For advanced progressive primary IgA nephropathy (IgAN) no established therapy exists. We conducted a prospective, uncontrolled trial to evaluate the effect of intravenous cyclophosphamide pulse (CyP) therapy on the course of advanced progressive IgAN. Twenty-one patients (mean age 52 +/- 10 years; male/female 20/1) with biopsy-proven IgAN without crescentic extracapillary proliferation and a serum creatinine of more than 2.0 mg/dl and/or an increase more than 25% in the previous 3 months were included.
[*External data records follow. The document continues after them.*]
Lemma transfer_sends_once_witness :
  js_prop (wallet (this demo_ready)) "address" = Normal demo_address
  /\ demo_node (calls (world demo_ready))
               (msg_cosmos_newMsgSend demo_address demo_recipient demo_coins)
       = Normal demo_msgSend
  /\ transfer demo_node demo_recipient demo_coins JUndefined JUndefined demo_ready =
       sendTx demo_node (JArr [demo_msgSend])
              (JObj [("amount", JArr []); ("gas", JStr "300000")]) JNull
              (mkStore (this demo_ready)
                       (mkWorld (calls (world demo_ready)
                                 ++ [msg_cosmos_newMsgSend demo_address demo_recipient
                                                           demo_coins])
                                (console (world demo_ready))))
  /\ transfer demo_node demo_recipient demo_coins demo_fee (JStr "9") demo_ready =
       sendTx demo_node (JArr [demo_msgSend]) demo_fee (JStr "9")
              (mkStore (this demo_ready)
                       (mkWorld (calls (world demo_ready)
                                 ++ [msg_cosmos_newMsgSend demo_address demo_recipient
                                                           demo_coins])
                                (console (world demo_ready))))
  /\ (exists tail,
        calls (world (exec (transfer demo_node demo_recipient demo_coins
                                     demo_fee (JStr "9")) demo_ready)) =
          (calls (world demo_ready)
           ++ msg_cosmos_newMsgSend demo_address demo_recipient demo_coins
           :: msg_cosmos_newStdTx (JArr [demo_msgSend]) demo_fee
           :: tail)%list
        /\ Forall (fun c => is_builder_call c = false) tail).
Proof.
  split; [reflexivity|]. split; [reflexivity|].
  pose proof (transfer_sends_once demo_node demo_recipient demo_coins
                                  JUndefined JUndefined demo_ready
                                  demo_address demo_msgSend eq_refl eq_refl) as D.
  pose proof (transfer_sends_once demo_node demo_recipient demo_coins
                                  demo_fee (JStr "9") demo_ready
                                  demo_address demo_msgSend eq_refl eq_refl) as W.
  split; [exact (proj1 D)|].
  split; [exact (proj1 W)|exact (proj2 W)].
Defined.

(** The fee and the sequence passed to [transfer] are the ones signed and
    sent on. *)
Example transfer_passes_fee_and_sequence :
  filter is_builder_call
         (calls (world (exec (transfer demo_node demo_recipient demo_coins
                                       demo_fee (JStr "9")) demo_manual)))
    = [msg_cosmos_newMsgSend demo_address demo_recipient demo_coins;
       msg_cosmos_newStdTx (JArr [demo_msgSend])
                           (JObj [("amount", demo_coins); ("gas", JStr "200000")])]
  /\ existsb (fun c => match c with
                       | tx_signTx _ info _ =>
                           js_String (js_field info "sequence") =? "9"
                       | _ => false
                       end)
             (calls (world (exec (transfer demo_node demo_recipient demo_coins
                                           demo_fee (JStr "9")) demo_manual)))
     = true.
Proof. split; reflexivity. Qed.

Lemma falsy_sequence_is_absent_witness :
  js_prop (wallet (this demo_manual)) "address" = Normal demo_address
  /\ (exists info,
        prepareSignInfo demo_node (JNum 0) demo_manual =
          (Normal info,
           mkStore (this demo_manual)
                   (mkWorld (calls (world demo_manual)
                             ++ [tx_loadMetaData demo_address demo_url])
                            (console (world demo_manual))))
        /\ js_field info "sequence" = JStr "12"
        /\ js_field info "account_number" = JStr "5"
        /\ js_field info "chain_id" = JStr "seele-1")
  /\ calls (world (exec (prepareSignInfo demo_node (JStr "")) demo_manual)) =
       (calls (world demo_manual) ++ [tx_loadMetaData demo_address demo_url])%list
  /\ exists tail,
       calls (world (exec (transfer demo_node demo_recipient demo_coins
                                    JUndefined JUndefined) demo_manual)) =
         (calls (world demo_manual)
          ++ [msg_cosmos_newMsgSend demo_address demo_recipient demo_coins;
              msg_cosmos_newStdTx (JArr [demo_msgSend]) DEFAULT_FEE;
              tx_loadMetaData demo_address demo_url]
          ++ tail)%list.
Proof.
  pose proof (falsy_sequence_is_absent demo_node demo_manual) as [_ [W [_ T]]].
  split; [reflexivity|].
  split; [exact (proj2 (W (JNum 0) demo_address eq_refl eq_refl)
                       _ eq_refl eq_refl eq_refl)|].
  split; [exact (proj1 (W (JStr "") demo_address eq_refl eq_refl))|].
  exact (T demo_recipient demo_coins JUndefined demo_address demo_msgSend _
           eq_refl eq_refl eq_refl).
Defined.

Lemma constructed_defaults_witness :
  new_SeeleClient demo_node demo_url empty_world =
    (Normal (this (fresh demo_node demo_url)), world (fresh demo_node demo_url))
  /\ broadcastMode (this (fresh demo_node demo_url)) = JStr "sync"
  /\ chainID (this (fresh demo_node demo_url)) = JUndefined
  /\ wallet (this (fresh demo_node demo_url)) = JUndefined
  /\ accNum (this (fresh demo_node demo_url)) = JUndefined
  /\ broadcastMode (this (run_ops demo_node demo_session (fresh demo_node demo_url)))
       = JStr "sync"
  /\ exists evs,
       calls (world (run_ops demo_node demo_session (fresh demo_node demo_url))) =
         (calls (world (fresh demo_node demo_url)) ++ evs)%list
       /\ Forall (broadcasts_with (JStr "sync")) evs.
Proof.
  pose proof (constructed_defaults
                demo_node demo_url empty_world
                (world (fresh demo_node demo_url))
                (this (fresh demo_node demo_url)) eq_refl)
    as [W1 [W2 [W3 [W4 W5]]]].
  split; [reflexivity|].
  split; [exact W1|]. split; [exact W2|]. split; [exact W3|]. split; [exact W4|].
  exact (W5 demo_session).
Defined.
Patients were treated with CyP (750 mg/m(2 )body surface area) every 4 weeks for 6 months and low dose oral prednisolone. The loss of renal function per year was significantly reduced from 16% before therapy to 4% after therapy (p < 0.001). A further increase >25% of serum creatinine after therapy was observed in 8 patients after 0.7 years (range 0.3-3.0 years), and 3 of these patients developed end-stage renal disease. Proteinuria decreased significantly during CyP therapy. A low nadir of white blood cell and platelet count was associated with a better renal outcome (p = 0.025). In conclusion, CyP therapy and low dose oral prednisolone is effective in preserving renal function in a subgroup of patients with advanced progressive IgAN.

摘要

对于晚期进行性原发性IgA肾病(IgAN),目前尚无既定的治疗方法。我们进行了一项前瞻性、非对照试验,以评估静脉注射环磷酰胺脉冲疗法(CyP)对晚期进行性IgAN病程的影响。纳入了21例患者(平均年龄52±10岁;男/女为20/1),经活检证实为IgAN,无新月体性毛细血管外增生,血清肌酐超过2.0mg/dl和/或在过去3个月内升高超过25%。患者每4周接受一次CyP治疗(750mg/m²体表面积),共6个月,并服用低剂量口服泼尼松龙。每年的肾功能丧失率从治疗前的16%显著降低至治疗后的4%(p<0.001)。治疗后0.7年(范围0.3 - 3.0年),8例患者血清肌酐进一步升高>25%,其中3例患者发展为终末期肾病。在CyP治疗期间蛋白尿显著减少。白细胞和血小板计数的低最低点与较好的肾脏预后相关(p = 0.025)。总之,CyP疗法和低剂量口服泼尼松龙对晚期进行性IgAN患者亚组的肾功能具有保护作用。